Task to complete
Copy the records below in full, changing no character.

Saved data entries
(* ===== verification/_CoqProject ===== *)
-Q . S2P
Prelude.v
Bitops.v
Math.v
Memblock.v
MemblockRegions.v
MemblockRanges.v
MemblockIter.v
MemblockFind.v
MemblockSpec.v
FindDep.v
FindDepSpec.v
FindDepMatch.v
Strings.v
StringsSpec.v
Kstrtox.v
Sort.v
SortHeap.v
SortSpec.v
Bitmap.v
BitmapSpec.v
BitmapCount.v
IdMap.v
IdMapSpec.v
IdMapWrite.v
IdMapGroups.v
Groups.v
PosixAcl.v
PosixAclSpec.v
PosixAclMode.v
PosixAclXattr.v
Semaphore.v
Refcount.v
Rbtree.v
RbtreeSpec.v
RbtreeHeap.v
RbtreeInsert.v
RbtreeErase.v
RbtreeUnlink.v
RbtreeWalk.v
Timerqueue.v
Buddy.v
BuddySpec.v
PageBlock.v
BuddyFree.v
BuddyAlloc.v
BuddyFallback.v
PageAlloc.v
PageAllocSpec.v
PageAllocFill.v
PageAllocSys.v
PageAllocTrace.v
FileLocks.v
FileLocksSpec.v
FileLocksGroup.v
FileLocksWalk.v
FileLocksPosix.v
FileLocksFlock.v
FileLocksTrace.v
TimerWheel.v
TimerWheelIndex.v
TimerWheelSpec.v
TimerWheelOps.v
TimerWheelNext.v
TimerWheelTrace.v
TimerWheelRun.v
TimerWheelTheorems.v
SysvSem.v
SysvSemAtomic.v
SysvSemInv.v
SysvSemWake.v
SysvSemUpdate.v
SysvSemLock.v
SysvSemCalls.v
SysvSemTrace.v
SysvSemReach.v
SysvSemTheorems.v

Exercise result
(* ===== verification/_CoqProject ===== *)
-Q . S2P
Prelude.v
Bitops.v
Math.v
Memblock.v
MemblockRegions.v
MemblockRanges.v
MemblockIter.v
MemblockFind.v
MemblockSpec.v
FindDep.v
FindDepSpec.v
FindDepMatch.v
Strings.v
StringsSpec.v
Kstrtox.v
Sort.v
SortHeap.v
SortSpec.v
Bitmap.v
BitmapSpec.v
BitmapCount.v
IdMap.v
IdMapSpec.v
IdMapWrite.v
IdMapGroups.v
Groups.v
PosixAcl.v
PosixAclSpec.v
PosixAclMode.v
PosixAclXattr.v
Semaphore.v
Refcount.v
Rbtree.v
RbtreeSpec.v
RbtreeHeap.v
RbtreeInsert.v
RbtreeErase.v
RbtreeUnlink.v
RbtreeWalk.v
Timerqueue.v
Buddy.v
BuddySpec.v
PageBlock.v
BuddyFree.v
BuddyAlloc.v
BuddyFallback.v
PageAlloc.v
PageAllocSpec.v
PageAllocFill.v
PageAllocSys.v
PageAllocTrace.v
FileLocks.v
FileLocksSpec.v
FileLocksGroup.v
FileLocksWalk.v
FileLocksPosix.v
FileLocksFlock.v
FileLocksTrace.v
TimerWheel.v
TimerWheelIndex.v
TimerWheelSpec.v
TimerWheelOps.v
TimerWheelNext.v
TimerWheelTrace.v
TimerWheelRun.v
TimerWheelTheorems.v
SysvSem.v
SysvSemAtomic.v
SysvSemInv.v
SysvSemWake.v
SysvSemUpdate.v
SysvSemLock.v
SysvSemCalls.v
SysvSemTrace.v
SysvSemReach.v
SysvSemTheorems.v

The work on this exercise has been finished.